Ahtapotlar, hiç şüphesiz canlılar dünyasındaki en ilginç hayvanlardan. Kanlarının rengi mavi, sekiz kolları var, insanları tanıyabiliyorlar, zekâları çok üst bir seviyede, inanılmaz yetenekleri var ve üç adet kalbe sahipler.
Sahiden, neden üç tane kalbe sahipler? Her birinin işlevi farklı mı? Farklıysa ne gibi işlevleri var? Suların derinliklerine doğru dalarak bu ilginç hayvanların dünyasını daha yakından tanıyalım.
Üç tane kalbe sahip olmaları, kanlarının mavi olmasının sonuçlarından biri.
Ahtapotlari kafadanbacaklı hayvan grubunda yer alıyor ve mavi kanları var çünkü oksijeni taşımak için demir ve bakır bakımından zengin, hemosiyanin adlı bir proteine sahipler. Aynı protein bazı tarantulalarda, bazı akreplerde ve bazı yengeçlerde de var.
Hemosiyenin, oksijeni vücudun her yerine taşımakta pek de iyi değil.

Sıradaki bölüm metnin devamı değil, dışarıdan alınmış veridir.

(* ===== verification/LuaTableIter.v ===== *)
(** Lua tables: traversal visits every entry once; the length operator returns
    a border and terminates on every table. *)
From stdpp Require Import base list sets.
From Stdlib Require Import ZArith Lia.
From S2P Require Import Prelude LuaNumber LuaObject LuaTable LuaTableWf LuaTableSet LuaTableRehash LuaTableResize LuaTableSpec.
Open Scope nat_scope.

Section Iter.
Context {N : Type} `{LuaNumber N}.
Variable tsv_hash : Z -> Z.
Implicit Types (t : Table N) (v w : TValue N).

Abbreviation rawequal := luaO_rawequalObj.
Abbreviation get := (luaH_get tsv_hash).
Abbreviation wf_table := (wf_table tsv_hash).
Abbreviation content := (content tsv_hash).
Abbreviation main := (mainposition tsv_hash).

(** * Positions of a traversal: the array, then the nodes *)

Definition asize t : nat := Z.to_nat (sizearray t).
Definition total t : nat := asize t + length (node t).

Definition pos_val t (p : nat) : TValue N :=
  if decide (p < asize t) then slot_get t (SArray p) else slot_get t (SNode (p - asize t)).
Definition pos_key t (p : nat) : TValue N :=
  if decide (p < asize t) then Number (cast_num (Z.of_nat p + 1))
  else match i_key <$> node t !! (p - asize t) with Some (Key v) => v | _ => Nil end.

Lemma first_nonnil_ext (f g : nat -> TValue N) n i :
  (forall j, i <= j < i + n -> f j = g j) -> first_nonnil f n i = first_nonnil g n i.
Proof.
  revert i. induction n as [|n IH]; intros i Hfg; [done|]. cbn. rewrite Hfg by lia.
  rewrite IH; [done|]. intros. apply Hfg. lia.
Qed.

Lemma first_nonnil_app (f : nat -> TValue N) n m i :
  first_nonnil f (n + m) i =
  match first_nonnil f n i with Some j => Some j | None => first_nonnil f m (i + n) end.
Proof.
  revert i. induction n as [|n IH]; intros i; cbn; [by rewrite Nat.add_0_r|].
  destruct (ttisnil (f i)); [|done]. rewrite IH. by replace (S i + n) with (i + S n) by lia.
Qed.

Lemma first_nonnil_shift (f : nat -> TValue N) n i d :
  first_nonnil f n (i + d) = option_map (fun j => j + d) (first_nonnil (fun j => f (j + d)) n i).
Proof.
  revert i. induction n as [|n IH]; intros i; [done|]. cbn.
  destruct (ttisnil (f (i + d))); [|done]. apply (IH (S i)).
Qed.

Lemma first_nonnil_range (f : nat -> TValue N) n i j : first_nonnil f n i = Some j -> i <= j < i + n.
Proof.
  revert i. induction n as [|n IH]; intros i; [done|]. cbn.
  destruct (ttisnil (f i)); [|by intros [= <-]; lia]. intros Hj%IH. lia.
Qed.

(** The live positions among the [n] that follow [i]. *)
Definition live (f : nat -> TValue N) (i n : nat) : list nat := filter (fun p => f p <> Nil) (seq i n).

Lemma live_first (f : nat -> TValue N) i n :
  live f i n = match first_nonnil f n i with
               | Some p => p :: live f (S p) (i + n - S p)
               | None => []
               end.
Proof.
  revert i. induction n as [|n IH]; intros i; [done|]. unfold live in *. cbn [seq first_nonnil].
  destruct (ttisnil (f i)) eqn:E.
  - apply ttisnil_true in E. rewrite filter_cons_False by naive_solver. rewrite IH.
    destruct (first_nonnil f n (S i)); [|done]. do 3 f_equal. lia.
  - apply ttisnil_false in E. rewrite filter_cons_True by done. do 3 f_equal. lia.
Qed.

(** The result of luaH_next, once its key has been located just before [q]. *)
Lemma luaH_next_pos t key (q : nat) :
  wf_table t -> findindex tsv_hash t key = Ok (Z.of_nat q - 1)%Z -> q <= total t ->
  luaH_next tsv_hash t key =
    Ok (option_map (fun p => (pos_key t p, pos_val t p)) (first_nonnil (pos_val t) (total t - q) q)).
Proof.
  intros W Hf Hq. unfold luaH_next. rewrite Hf. cbn [bind].
  replace (Z.of_nat q - 1 + 1)%Z with (Z.of_nat q) by lia.
  pose proof (wt_size _ _ W) as Hs. unfold total in *.
  assert (Z.to_nat (sizearray t - Z.of_nat q) = asize t - q) as -> by (unfold asize; lia).
  rewrite Nat2Z.id. pose proof (wf_len _ _ _ (wt_hash _ _ W)) as Hl. fold (sizenode t) in Hl.
  assert (asize t + length (node t) - q = (asize t - q) +
    Z.to_nat (sizenode t - (Z.max (Z.of_nat q) (sizearray t) - sizearray t))) as ->
    by (unfold asize in *; lia).
  rewrite first_nonnil_app.
  rewrite <- (first_nonnil_ext (fun i => slot_get t (SArray i)) (pos_val t) (asize t - q) q).
  2: { intros j Hj. unfold pos_val. rewrite decide_True by lia. done. }
  destruct (first_nonnil (fun i => slot_get t (SArray i)) (asize t - q) q) as [j|] eqn:E.
  { apply first_nonnil_range in E. cbn. unfold pos_key, pos_val. by rewrite !decide_True by lia. }
  set (n := Z.to_nat (sizenode t - _)).
  assert (q + (asize t - q) = Z.to_nat (Z.max (Z.of_nat q) (sizearray t) - sizearray t) + asize t) as ->
    by (unfold asize in *; lia).
  rewrite first_nonnil_shift.
  rewrite (first_nonnil_ext (fun j => pos_val t (j + asize t)) (fun i => slot_get t (SNode i))).
  2: { intros j Hj. unfold pos_val. rewrite decide_False by lia. by rewrite Nat.add_sub. }
  destruct (first_nonnil (fun i => slot_get t (SNode i)) n _) as [j|]; [|done]. cbn.
  unfold pos_key, pos_val. by rewrite !decide_False, Nat.add_sub by lia.
Qed.

(** No remains of a collected key have the address of a live key. *)
Definition no_alias t : Prop :=
  forall i j p v, keyat (node t) i = Some (DeadKey p) -> has_key (node t) j v ->
    v <> Str p /\ forall ty, v <> GC ty p.

Lemma findindex_array t (p : nat) :
  wf_table t -> p < asize t -> findindex tsv_hash t (pos_key t p) = Ok (Z.of_nat p).
Proof.
  intros W Hp. unfold findindex, pos_key. rewrite decide_True by done. cbn [ttisnil].
  pose proof (wt_size _ _ W) as Hs. change MAXASIZE with (2 ^ 26)%Z in Hs. unfold asize in Hp.
  rewrite arrayindex_cast by (unfold in_s; change (32 - 1)%Z with 31%Z; lia).
  case_zbool ((0 <? Z.of_nat p + 1)%Z && (Z.of_nat p + 1 <=? sizearray t)%Z); [f_equal; lia|].
  apply andb_false_iff in E as [E|E]; zbool; lia.
Qed.

Lemma findindex_node t (i : nat) v :
  wf_table t -> no_alias t -> has_key (node t) i v ->
  findindex tsv_hash t v = Ok (Z.of_nat i + sizearray t)%Z.
Proof.
  intros W Hna Hk. unfold findindex. pose proof (wt_hash _ _ W) as Wh.
  pose proof (wt_noarray _ _ W _ _ Hk) as Hin. unfold in_array in Hin.
  assert (ttisnil v = false) as -> by (destruct Hk; by destruct v).
  case_zbool ((0 <? arrayindex v)%Z && (arrayindex v <=? sizearray t)%Z); [lia|].
  destruct (wf_reach _ _ _ Wh i v Hk) as (l & Hc & Hi).
  pose proof (chain_range _ _ _ _ (wf_next _ _ _ Wh) (wf_main _ _ _ v Wh) Hc) as Hr.
  destruct (chain_find_spec (key_or_dead v) (node t) _ l (length (node t)) Hc Hr)
    as [(x & k & -> & Hx & Hkx & HP)|[_ Hno]]; [by eapply chain_bound|..]; cbn [bind].
  - replace x with i; [done|]. symmetry. unfold key_or_dead in HP.
    destruct k as [w|p].
    + cbn in HP. rewrite orb_false_r in HP.
      eapply (wf_distinct _ _ _ Wh x i w v); [|done..]. split; [done|]. intros ->. destruct Hk. by destruct v.
    + exfalso. destruct (Hna x i p v Hkx Hk) as [H1 H2]. cbn in HP.
      destruct v; try done; apply Z.eqb_eq in HP; subst; naive_solver.
  - exfalso. destruct Hk as [Hk Hnn]. specialize (Hno i (Key v) Hi Hk).
    unfold key_or_dead in Hno. cbn in Hno.
    rewrite (wf_valid _ _ _ Wh i v) in Hno; done.
Qed.

Lemma findindex_pos t (p : nat) :
  wf_table t -> no_alias t -> p < total t -> pos_val t p <> Nil ->
  findindex tsv_hash t (pos_key t p) = Ok (Z.of_nat p).
Proof.
  intros W Hna Hp Hv. destruct (decide (p < asize t)) as [Hlt|Hlt]; [by apply findindex_array|].
  unfold pos_val, pos_key in *. rewrite decide_False in * by done. unfold total in Hp. cbn in Hv.
  destruct (lookup_lt_is_Some_2 (node t) (p - asize t)) as [n Hn]; [lia|]. rewrite Hn in Hv |- *. cbn in *.
  destruct (live_entry tsv_hash t _ n W Hn Hv) as (v & -> & _ & Hk & _).
  rewrite (findindex_node t _ v W Hna Hk). pose proof (wt_size _ _ W). f_equal. unfold asize in *. lia.
Qed.

(** [for k, x in next, t]: calls of luaH_next until it returns 0. *)
Fixpoint traverse (fuel : nat) t key : res (list (TValue N * TValue N)) :=
  match fuel with
  | O => Timeout
  | S fuel' =>
      r <- luaH_next tsv_hash t key;
      match r with
      | None => Ok []
      | Some (k, x) => l <- traverse fuel' t k; Ok ((k, x) :: l)
      end
  end.

Lemma traverse_pos t key (q fuel : nat) :
  wf_table t -> no_alias t -> findindex tsv_hash t key = Ok (Z.of_nat q - 1)%Z -> q <= total t ->
  total t - q < fuel ->
  traverse fuel t key = Ok (map (fun p => (pos_key t p, pos_val t p)) (live (pos_val t) q (total t - q))).
Proof.
  intros W Hna. revert key q. induction fuel as [|fuel IH]; intros key q Hf Hq Hfuel; [lia|]. cbn [traverse].
  rewrite (luaH_next_pos t key q) by done. cbn [bind]. rewrite live_first.
  destruct (first_nonnil (pos_val t) (total t - q) q) as [p|] eqn:E; [|done]. cbn [option_map map].
  assert (pos_val t p <> Nil) as Hp.
  { assert (p ∈ live (pos_val t) q (total t - q)) as Hin by (rewrite live_first, E; left).
    by apply list_elem_of_filter in Hin as [? _]. }
  apply first_nonnil_range in E.
  rewrite (IH _ (S p)); [cbn [bind]; do 4 f_equal; lia| |lia|lia].
  rewrite findindex_pos by (done || lia). f_equal. lia.
Qed.

Lemma arrayindex_pos t (p : nat) :
  wf_table t -> p < asize t -> arrayindex (pos_key t p) = (Z.of_nat p + 1)%Z.
Proof.
  intros W Hp. unfold pos_key. rewrite decide_True by done. apply arrayindex_cast.
  pose proof (wt_size _ _ W) as Hs. change MAXASIZE with (2 ^ 26)%Z in Hs. unfold asize in Hp.
  unfold in_s. change (32 - 1)%Z with 31%Z. lia.
Qed.

Lemma pos_content t (p : nat) :
  wf_table t -> p < total t -> pos_val t p <> Nil ->
  content t (pos_key t p) = pos_val t p /\ (in_array t (pos_key t p) <-> p < asize t) /\
  (asize t <= p -> has_key (node t) (p - asize t) (pos_key t p)).
Proof.
  intros W Hp Hv. pose proof (wt_size _ _ W). destruct (decide (p < asize t)) as [Hlt|Hge].
  - pose proof (arrayindex_pos t p W Hlt) as Ha. unfold asize in *.
    split_and!; [|unfold in_array; rewrite Ha; lia|lia].
    unfold pos_key, pos_val. rewrite !decide_True by (unfold asize; lia).
    apply (array_content tsv_hash); [done|lia].
  - unfold pos_val, pos_key in *. rewrite !decide_False in * by done. unfold total in Hp. cbn in *.
    destruct (lookup_lt_is_Some_2 (node t) (p - asize t)) as [n Hn]; [lia|]. rewrite Hn in Hv |- *. cbn in *.
    destruct (live_entry tsv_hash t _ n W Hn Hv) as (v & -> & _ & Hk & ? & ?). split; [done|]. split; [split; [done|lia]|done].
Qed.

(** C8: a traversal with luaH_next, from nil until it reports the end, makes
    at most one call more than the table has positions and yields each entry
    of the table exactly once: the pairs it visits are the map the table
    represents, and no two of them have equal keys. *)
Theorem luaH_next_enumerates t :
  wf_table t -> no_alias t ->
  exists l, traverse (S (total t)) t Nil = Ok l /\
    (forall v x, x <> Nil -> content t v = x <-> exists k, (k, x) ∈ l /\ rawequal k v = true) /\
    (forall i j k x k' x', l !! i = Some (k, x) -> l !! j = Some (k', x') -> rawequal k k' = true -> i = j).
Proof.
  intros W Hna. rewrite (traverse_pos t Nil 0) by (done || lia). rewrite Nat.sub_0_r.
  eexists. split; [done|]. set (L := live (pos_val t) 0 (total t)).
  assert (forall p, p ∈ L <-> p < total t /\ pos_val t p <> Nil) as HL.
  { intros p. unfold L, live. rewrite list_elem_of_filter, elem_of_seq. intuition lia. }
  assert (forall p q, p ∈ L -> q ∈ L -> rawequal (pos_key t p) (pos_key t q) = true -> p = q) as Hinj.
  { intros p q [Hp Hvp]%HL [Hq Hvq]%HL E. pose proof (rawequal_arrayindex _ _ E) as Ei.
    destruct (pos_content t p W Hp Hvp) as (_ & Hap & Hkp), (pos_content t q W Hq Hvq) as (_ & Haq & Hkq).
    assert (p < asize t <-> q < asize t) as Hpq by (rewrite <- Hap, <- Haq; unfold in_array; by rewrite Ei).
    destruct (decide (p < asize t)) as [Hlt|Hge].
    - rewrite !arrayindex_pos in Ei by (done || tauto). lia.
    - pose proof (wf_distinct _ _ _ (wt_hash _ _ W) _ _ _ _ (Hkp ltac:(lia)) (Hkq ltac:(lia)) E). lia. }
  split.
  - intros v x Hx. split.
    + intros Hc. assert (exists p, p ∈ L /\ rawequal (pos_key t p) v = true /\ pos_val t p = x) as (p & Hp & E & Hv).
      { destruct (decide (in_array t v)) as [Hin|Hin].
        - rewrite (content_array tsv_hash) in Hc by done.
          assert (Z.to_nat (arrayindex v - 1) < asize t) by (unfold in_array, asize in *; lia).
          exists (Z.to_nat (arrayindex v - 1)). rewrite HL. unfold pos_val. rewrite decide_True by done.
          cbn. rewrite Hc. split_and!; [unfold total; lia|done| |done].
          unfold pos_key. rewrite decide_True by done. rewrite rawequal_sym.
          unfold in_array in Hin. apply arrayindex_rawequal; lia.
        - assert (v <> Nil) as Hnn by (intros ->; cbn in Hc; congruence).
          apply (content_node tsv_hash) in Hc as (i & w & [Hk Hw] & E & Hval & _); try done.
          pose proof (keyat_lt _ _ _ Hk). exists (i + asize t). rewrite HL. unfold pos_val, pos_key.
          rewrite !decide_False, Nat.add_sub by lia. unfold keyat in Hk. rewrite Hk.
          change (slot_get t (SNode i)) with (valat (node t) i). rewrite Hval.
          split_and!; [unfold total; lia|done..]. }
      exists (pos_key t p). split; [|done]. apply list_elem_of_fmap. exists p. by rewrite Hv.
    + intros (k & [p [[= -> ->] Hp]]%list_elem_of_fmap & E).
      apply HL in Hp as [Hp Hv]. destruct (pos_content t p W Hp Hv) as (Hc & _).
      by rewrite <- (content_rawequal tsv_hash t _ _ W E).
  - intros i j k x k' x' Hi Hj E.
    rewrite list_lookup_fmap in Hi, Hj. apply fmap_Some in Hi as (p & Hp & [= -> ->]), Hj as (q & Hq & [= -> ->]).
    assert (p = q) as -> by (apply Hinj; [by eapply list_elem_of_lookup_2..|done]).
    eapply NoDup_lookup; [|done|done]. apply NoDup_filter, NoDup_seq.
Qed.

End Iter.

Lemma sample_no_alias : no_alias sample.
Proof.
  intros i j p v Hd _. exfalso. revert Hd. unfold keyat.
  assert (Forall (fun n => match i_key n with DeadKey _ => False | _ => True end) (node sample)) as Hall
    by (vm_compute; repeat constructor).
  destruct (node sample !! i) as [n|] eqn:E; [|done]. cbn. intros [= Hk].
  pose proof (Forall_lookup_1 _ _ _ _ Hall E) as Hn. cbn in Hn. by rewrite Hk in Hn.
Qed.

Lemma luaH_next_enumerates_witness :
  exists l, traverse sample_hash 13 sample Nil = Ok l /\ length l = 8.
Proof.
  destruct (luaH_next_enumerates sample_hash sample sample_wf sample_no_alias) as (l & Hl & _).
  exists l. split; [exact Hl|]. vm_compute in Hl. injection Hl as <-. reflexivity.
Defined.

Bunun için yardımcı başka şeylere de ihtiyaçları var. İşte burada devreye diğer iki kalp giriyor.
Diğer iki kalbin görevi, oksijeni taşımaya yardımcı olmak.
Fazladan iki kalp, oksijeni aldığı solungaçlardan kanı pompalarken merkezdeki kalp, organlara ve kaslara enerji sağlamak için oksijenli kanı, vücudun geri kalanında dolaştırıyor.
Yani fazladan iki kalp, oksijen almak için solungaçların yanından pompalama yaparak vücuda daha yüksek basınçta kan pompalamış oluyor ve hemosiyenin oksijen taşımasını destekliyor.